On the 17th May we received news that one of our dogs – Cadel – has bone cancer. He’d had leg pain in his lower left leg for a couple of weeks. The first vet I took him to thought it was a soft tissue injury, based solely on observing him walk. Hindsight has left me disappointed in myself for not pushing the vet to actually feel his leg or X-ray it. I suppose that’s what happens the day before Easter holidays when vets are busy and like everyone else wanting to have a break.
Once the pain medication Cadel was prescribed wore off it was apparent that there was more going on. A visit to our preferred vet determined that something more than a soft tissue injury was going on. Cadel cried out in pain when his leg was manipulated slightly – he tolerates uncomfortable and even painful situations well so we knew there was something seriously wrong. As I was having surgery a week later, which would see both Cadel and Zena stay at our vets kennels, we decided he could wait another week, with more pain killers in the mean time.

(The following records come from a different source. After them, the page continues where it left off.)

(* ===== verification/Floats.v ===== *)
(** * Binary64 arithmetic

    The sum, difference and quotient of two finite floats: the exact rational, rounded
    to the nearest float of 53 bits, ties to even.  Numbers here are of an ordinary
    size: neither overflow nor the subnormal numbers are modelled.  [fl_round_mono]:
    rounding keeps the order. *)

From Stdlib Require Import QArith Qreduction Qround Qpower Lqa.
From S2P Require Import Prelude Durations.
Open Scope Z_scope.

(** The float nearest to a rational *)
Definition fl_round (x : Q) : Q := true_divide (Qnum x) (Qden x).

Definition fl_add (x y : Q) : Q := fl_round (x + y)%Q.
Definition fl_sub (x y : Q) : Q := fl_round (x - y)%Q.
Definition fl_div (x y : Q) : Q := fl_round (x / y)%Q.

(** ** The nearest integer *)
Definition rhe (x : Q) : Z := round_half_even (Qnum x) (Qden x).

Lemma rhe_floor x :
  rhe x = let q := Qfloor x in
          match (x - inject_Z q ?= 1 # 2)%Q with
          | Lt => q | Gt => q + 1 | Eq => if Z.even q then q else q + 1
          end.
Proof.
  unfold rhe, round_half_even. destruct x as [n d]. cbn [Qnum Qden]. cbv zeta.
  change (Qfloor (n # d)) with (n / Z.pos d).
  replace ((n # d) - inject_Z (n / Z.pos d) ?= 1 # 2)%Q with (2 * (n mod Z.pos d) ?= Z.pos d); [done|].
  unfold Qcompare, Qminus, Qplus, Qopp, inject_Z. cbn [Qnum Qden].
  rewrite (Z.mod_eq n (Z.pos d)) by lia. f_equal; lia.
Qed.

Lemma rhe_mono x y : (x <= y)%Q -> rhe x <= rhe y.
Proof.
  intros H. rewrite !rhe_floor. cbv zeta. pose proof (Qfloor_resp_le x y H) as Hf.
  destruct (Z.eq_dec (Qfloor x) (Qfloor y)) as [E|].
  - rewrite E. set (q := Qfloor y).
    destruct (Qcompare_spec (x - inject_Z q) (1 # 2)), (Qcompare_spec (y - inject_Z q) (1 # 2));
      try (destruct (Z.even q); lia); exfalso; lra.
  - assert (Qfloor x + 1 <= Qfloor y) by lia.
    destruct (x - inject_Z (Qfloor x) ?= 1 # 2)%Q, (y - inject_Z (Qfloor y) ?= 1 # 2)%Q;
      destruct (Z.even (Qfloor x)), (Z.even (Qfloor y)); lia.
Qed.

#[export] Instance rhe_proper : Proper (Qeq ==> eq) rhe.
Proof. intros x y E. apply Z.le_antisymm; apply rhe_mono; rewrite E; apply Qle_refl. Qed.

Lemma rhe_inject n : rhe (inject_Z n) = n.
Proof.
  rewrite rhe_floor. cbv zeta. rewrite Qfloor_Z.
  destruct (Qcompare_spec (inject_Z n - inject_Z n) (1 # 2)); [exfalso; lra|done|exfalso; lra].
Qed.

(** ** The exponent *)
Lemma exponent_upper m den :
  0 < m ->
  if 0 <=? exponent m den then m < 2 ^ 53 * Zpos den * 2 ^ exponent m den
  else m * 2 ^ (- exponent m den) < 2 ^ 53 * Zpos den.
Proof.
  intros Hm. unfold exponent. set (e := Z.log2 m - Z.log2 (Zpos den) - 52).
  pose proof (Z.log2_spec m Hm) as [_ Hm2].
  pose proof (Z.log2_spec (Zpos den) ltac:(lia)) as [Hd1 _].
  assert (Hp : forall k, 0 <= k -> 0 < 2 ^ k) by (intros; apply Z.pow_pos_nonneg; lia).
  pose proof (Z.log2_nonneg m). pose proof (Z.log2_nonneg (Zpos den)).
  destruct (0 <=? e) eqn:He; b2p.
  - destruct (m <? 2 ^ 52 * Zpos den * 2 ^ e) eqn:Hs; b2p.
    + destruct (0 <=? e - 1) eqn:He1; b2p.
      * replace (2 ^ e) with (2 * 2 ^ (e - 1)) in Hs by (rewrite <- Z.pow_succ_r by lia; f_equal; lia). lia.
      * assert (e = 0) as E by lia. rewrite E in *. change (- (0 - 1)) with 1. lia.
    + rewrite (proj2 (Z.leb_le 0 e)) by lia.
      assert (2 ^ Z.succ (Z.log2 m) = 2 ^ 53 * 2 ^ Z.log2 (Z.pos den) * 2 ^ e) as E
        by (rewrite <- !Z.pow_add_r by lia; f_equal; lia).
      pose proof (Hp e ltac:(lia)). nia.
  - destruct (m * 2 ^ (- e) <? 2 ^ 52 * Zpos den) eqn:Hs; b2p.
    + rewrite (proj2 (Z.leb_gt 0 (e - 1))) by lia.
      replace (2 ^ (- (e - 1))) with (2 * 2 ^ (- e)) by (rewrite <- Z.pow_succ_r by lia; f_equal; lia). lia.
    + rewrite (proj2 (Z.leb_gt 0 e)) by lia.
      assert (2 ^ Z.succ (Z.log2 m) * 2 ^ (- e) = 2 ^ 53 * 2 ^ Z.log2 (Z.pos den)) as E
        by (rewrite <- !Z.pow_add_r by lia; f_equal; lia).
      pose proof (Hp (- e) ltac:(lia)). nia.
Qed.

(** [2 ^ e], with a negative [e] a fraction *)
Definition two_to (e : Z) : Q := Qpower 2 e.

Lemma two_to_pos e : (0 < two_to e)%Q.
Proof. apply Qpower_0_lt. lra. Qed.

Lemma two_to_add a b : (two_to (a + b) == two_to a * two_to b)%Q.
Proof. apply Qpower_plus. lra. Qed.

Lemma two_to_int e : 0 <= e -> (two_to e == inject_Z (2 ^ e))%Q.
Proof. intros H. unfold two_to. by rewrite <- (Zpower_Qpower 2 e). Qed.

(** The significand of a positive rational lies in [2^52, 2^53). *)
Definition signif (x : Q) : Q := (x * two_to (- exponent (Qnum x) (Qden x)))%Q.

Lemma signif_bounds x : 0 < Qnum x -> (inject_Z (2 ^ 52) <= signif x < inject_Z (2 ^ 53))%Q.
Proof.
  intros Hx. destruct x as [m den]. unfold signif. cbn [Qnum Qden] in *.
  pose proof (exponent_lower m den Hx) as Hlo. pose proof (exponent_upper m den Hx) as Hup.
  set (e := exponent m den) in *. clearbody e.
  destruct (0 <=? e) eqn:He; b2p.
  - assert (E : (two_to (- e) == / inject_Z (2 ^ e))%Q).
    { unfold two_to. rewrite Qpower_opp. by rewrite (Zpower_Qpower 2 e). }
    rewrite E. assert (0 < 2 ^ e) by (apply Z.pow_pos_nonneg; lia).
    split; [apply Qle_shift_div_l|apply Qlt_shift_div_r]; try (unfold Qlt; cbn; lia);
      unfold Qle, Qlt, inject_Z; cbn; lia.
  - rewrite (two_to_int (- e)) by lia. unfold Qle, Qlt, inject_Z; cbn. split; lia.
Qed.

Lemma scale2_value q e : (scale2 q e == inject_Z q * two_to e)%Q.
Proof.
  unfold scale2. destruct (0 <=? e) eqn:He; b2p; rewrite Qred_correct.
  - rewrite two_to_int by lia. unfold Qeq, inject_Z. cbn. lia.
  - assert (0 < 2 ^ (- e)) by (apply Z.pow_pos_nonneg; lia).
    assert (E : (two_to e == / inject_Z (2 ^ (- e)))%Q).
    { rewrite <- two_to_int by lia. unfold two_to. by rewrite Qpower_opp, Qinv_involutive. }
    rewrite E. destruct (2 ^ (- e)) as [|p|p]; [lia| |lia]. unfold Qeq, inject_Z. cbn. lia.
Qed.

Lemma mantissa_signif x : mantissa (Qnum x) (Qden x) (exponent (Qnum x) (Qden x)) = rhe (signif x).
Proof.
  unfold signif. destruct x as [m den]. cbn [Qnum Qden]. set (e := exponent m den). clearbody e.
  unfold mantissa. destruct (0 <=? e) eqn:He; b2p.
  - change (round_half_even m (den * Z.to_pos (2 ^ e))) with (rhe (m # (den * Z.to_pos (2 ^ e)))).
    apply rhe_proper. assert (0 < 2 ^ e) by (apply Z.pow_pos_nonneg; lia).
    unfold two_to. rewrite Qpower_opp. fold (two_to e). rewrite two_to_int by lia.
    destruct (2 ^ e) as [|p|p]; [lia| |lia]. unfold Qeq, inject_Z. cbn. lia.
  - change (round_half_even (m * 2 ^ (- e)) den) with (rhe (m * 2 ^ (- e) # den)).
    apply rhe_proper. rewrite two_to_int by lia. unfold Qeq, inject_Z. cbn. lia.
Qed.

Lemma fl_round_pos x :
  0 < Qnum x -> (fl_round x == inject_Z (rhe (signif x)) * two_to (exponent (Qnum x) (Qden x)))%Q.
Proof.
  intros Hx. unfold fl_round, true_divide. rewrite (proj2 (Z.eqb_neq _ 0)) by lia. cbv zeta.
  rewrite Z.abs_eq, Z.sgn_pos, Z.mul_1_l by lia. by rewrite scale2_value, mantissa_signif.
Qed.

Lemma fl_round_opp x : (fl_round (- x) == - fl_round x)%Q.
Proof.
  destruct x as [m den]. unfold fl_round, true_divide. cbn [Qnum Qden Qopp].
  destruct (Z.eqb_spec m 0) as [->|Hm]; [reflexivity|]. rewrite (proj2 (Z.eqb_neq (- m) 0)) by lia. cbv zeta.
  rewrite Z.abs_opp, Z.sgn_opp, !scale2_value, Z.mul_opp_l, inject_Z_opp. ring.
Qed.

Lemma signif_value x : (x == signif x * two_to (exponent (Qnum x) (Qden x)))%Q.
Proof.
  unfold signif. rewrite <- Qmult_assoc, <- two_to_add. replace (- _ + _) with 0 by lia.
  change (two_to 0) with 1%Q. ring.
Qed.

Lemma two_to_le a b : a <= b -> (two_to a <= two_to b)%Q.
Proof. intros H. apply Qpower_le_compat_l; [done|lra]. Qed.

Lemma fl_round_range x : 0 < Qnum x ->
  (two_to (52 + exponent (Qnum x) (Qden x)) <= fl_round x <= two_to (53 + exponent (Qnum x) (Qden x)))%Q.
Proof.
  intros Hx. pose proof (signif_bounds x Hx) as [Hlo Hup]. rewrite fl_round_pos, !two_to_add by done.
  set (e := exponent _ _). pose proof (two_to_pos e) as He.
  rewrite (two_to_int 52), (two_to_int 53) by lia.
  split; apply Qmult_le_compat_r; try (by apply Qlt_le_weak); rewrite <- Zle_Qle.
  - rewrite <- (rhe_inject (2 ^ 52)). by apply rhe_mono.
  - rewrite <- (rhe_inject (2 ^ 53)). apply rhe_mono. by apply Qlt_le_weak.
Qed.

Lemma exponent_mono x y : 0 < Qnum x -> (x <= y)%Q -> 0 < Qnum y ->
  exponent (Qnum x) (Qden x) <= exponent (Qnum y) (Qden y).
Proof.
  intros Hx Hxy Hy. apply Z.nlt_ge. intros Hlt.
  pose proof (signif_bounds x Hx) as [Hlo _]. pose proof (signif_bounds y Hy) as [_ Hup].
  pose proof (signif_value x) as Ex. pose proof (signif_value y) as Ey.
  set (a := exponent (Qnum x) (Qden x)) in *. set (b := exponent (Qnum y) (Qden y)) in *.
  assert (Hab : (inject_Z 2 * two_to b <= two_to a)%Q).
  { change (inject_Z 2) with (two_to 1). rewrite <- two_to_add. apply two_to_le. lia. }
  pose proof (two_to_pos b) as Hb. pose proof (two_to_pos a) as Ha.
  assert (H1 : (inject_Z (2 ^ 52) * two_to a <= x)%Q)
    by (rewrite Ex; apply Qmult_le_compat_r; [done|by apply Qlt_le_weak]).
  assert (H2 : (y < inject_Z (2 ^ 53) * two_to b)%Q) by (rewrite Ey; by apply Qmult_lt_compat_r).
  change (inject_Z (2 ^ 53)) with (inject_Z (2 ^ 52 * 2)) in H2. rewrite inject_Z_mult in H2.
  change (inject_Z 2) with 2%Q in *. change (inject_Z (2 ^ 52)) with (4503599627370496 # 1)%Q in *. lra.
Qed.

Lemma fl_round_pos_mono x y : 0 < Qnum x -> (x <= y)%Q -> 0 < Qnum y -> (fl_round x <= fl_round y)%Q.
Proof.
  intros Hx Hxy Hy. pose proof (exponent_mono x y Hx Hxy Hy) as He.
  destruct (Z.eq_dec (exponent (Qnum x) (Qden x)) (exponent (Qnum y) (Qden y))) as [E|Hne].
  - rewrite !fl_round_pos by done. rewrite E. set (e := exponent (Qnum y) (Qden y)) in *.
    apply Qmult_le_compat_r; [|by apply Qlt_le_weak, two_to_pos]. rewrite <- Zle_Qle. apply rhe_mono.
    unfold signif. rewrite E. apply Qmult_le_compat_r; [done|by apply Qlt_le_weak, two_to_pos].
  - eapply Qle_trans; [apply (fl_round_range x Hx)|]. eapply Qle_trans; [|apply (fl_round_range y Hy)].
    apply two_to_le. lia.
Qed.

Lemma fl_round_zero x : Qnum x = 0 -> (fl_round x == 0)%Q.
Proof. intros H. unfold fl_round, true_divide. by rewrite H. Qed.

Lemma fl_round_nonneg x : 0 <= Qnum x -> (0 <= fl_round x)%Q.
Proof.
  intros H. destruct (Z.eq_dec (Qnum x) 0) as [E|]; [by rewrite fl_round_zero; [apply Qle_refl|]|].
  eapply Qle_trans; [|apply fl_round_range; lia]. apply Qlt_le_weak, two_to_pos.
Qed.

(** Rounding keeps the order. *)
Lemma fl_round_mono x y : (x <= y)%Q -> (fl_round x <= fl_round y)%Q.
Proof.
  intros Hxy. assert (Hq : Qnum x * Z.pos (Qden y) <= Qnum y * Z.pos (Qden x)) by exact Hxy.
  destruct (Z_lt_le_dec 0 (Qnum x)) as [Hx|Hx].
  - apply fl_round_pos_mono; [done|done|nia].
  - destruct (Z_lt_le_dec (Qnum y) 0) as [Hy|Hy].
    + apply Qopp_le_compat in Hxy.
      assert (H : (fl_round (- y) <= fl_round (- x))%Q) by (apply fl_round_pos_mono; cbn; [lia|done|nia]).
      rewrite !fl_round_opp in H. lra.
    + apply Qle_trans with 0%Q; [|by apply fl_round_nonneg].
      assert (H : (0 <= fl_round (- x))%Q) by (apply fl_round_nonneg; cbn; lia).
      rewrite fl_round_opp in H. lra.
Qed.

Lemma fl_sub_mono x y w : (x <= y)%Q -> (fl_sub x w <= fl_sub y w)%Q.
Proof. intros H. apply fl_round_mono. lra. Qed.

(** [0.1 + 0.2], [1.9 - 1.0], [1 / 3] *)
Example fl_ex :
  fl_add (true_divide 1 10) (true_divide 2 10) = (1351079888211149 # 4503599627370496)%Q /\
  fl_sub (true_divide 19 10) 1 = (2026619832316723 # 2251799813685248)%Q /\
  fl_div 1 3 = true_divide 1 3.
Proof. repeat split; vm_compute; reflexivity. Qed.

So it was, that on the day I was discharged from hospital, we received the horrifying news that Cadel has bone cancer. David and I are devastated. The youngest of our two dogs, Cadel is only 7.5 years old. Granted, for a large breed dog he is considered to be in his old age, but his personality belies this. His personality is almost puppy like. He is happy and cheerful and the most comfortable when all four of us are together. There is no sign of old age in him, aside from the cancer that has caused his lower left leg to bulge and be slightly twisted.
There is no cure. Removal of the leg would require follow up chemotherapy but still leaves a low rate of curing him. All we can do is ensure his pain is minimal, that he is happy and comfortable and mentally stimulated. So far this is successful.
It is incredibly difficult knowing every day may be the last day we have with Cadel. There have been many tears and there will be many more. I strive every day to be a better person because I see in Cadel a belief in me that I don’t hold. I believe that dogs are a better judge of personalities than humans are, so maybe he is right?
I don’t know how I will survive without him, but for now I’m concentrating on enjoying every moment I can with him. That’s pretty much all I can do.
A little over a year ago I decided to start walking my dogs Zena & Cadel every day. I had been walking them about three times a week even though I knew they would benefit from daily walks. So propelled by the fact that I’d stepped away from the workforce I decided to begin daily walks. It’s safe to say Zena & Cadel adjusted to this new routine a lot quicker than I! Whilst I had always enjoyed walking my dogs I don’t experience the same exercise highs I get from riding my bike. There is always a moment when I’m riding my bike that I realise my mind is empty of all thoughts. There is no anxiety, no stress, not even happiness. Just simply a mind hearing my feet push pedals & the sound of bike tyres on the road. That emptiness does not come with dog walking. And daily dog walking meant I had little spare time or energy to ride my bike.
Despite this I pushed on with our new routine. I’d fall out of bed, barely awake as I dressed then I’d walk outside, dogs shadowing my every step to make sure I didn’t forget them. As if I would! They were the only reason I was bleary eyed & walking. Gradually I came to appreciate our walks. Expending energy first thing in the morning left Zena & Cadel happy & settled for the rest of the day. I’ve come to the realisation that the saying shouldn’t be ‘happy wife happy life’ but instead ‘happy dogs happy life!’ Sure it doesn’t have the same ring to it but it’s certainly true.
Twelve months on & I’ve returned to the workforce. With this has come a lot of adjustments for me as well as Zena & Cadel. I found myself unable to walk them daily; my body had fallen out of the rhythm of being at work. After a few weeks of this I’ve realised that I can’t continue not walking them daily. It’s become a much loved routine that has benefits for the three of us. I might not get the empty mind that comes from bike riding but I have benefitted from a mind that wanders. Suddenly a problem is solved without my conscious mind thinking about it. Or a photographic or writing idea will come to me.
I’ve missed not having these moments. So I’m happy to report we’re back at it. I’m again falling out of bed, finding some clothes to wear & getting the dogs. Then the three of us are off, walking, strengthening our bond & enjoying each others company.
If you could ask them in that moment both Zena & Cadel would say everything is right in their world. I’d agree with them. Things are certainly better when we’re walking together.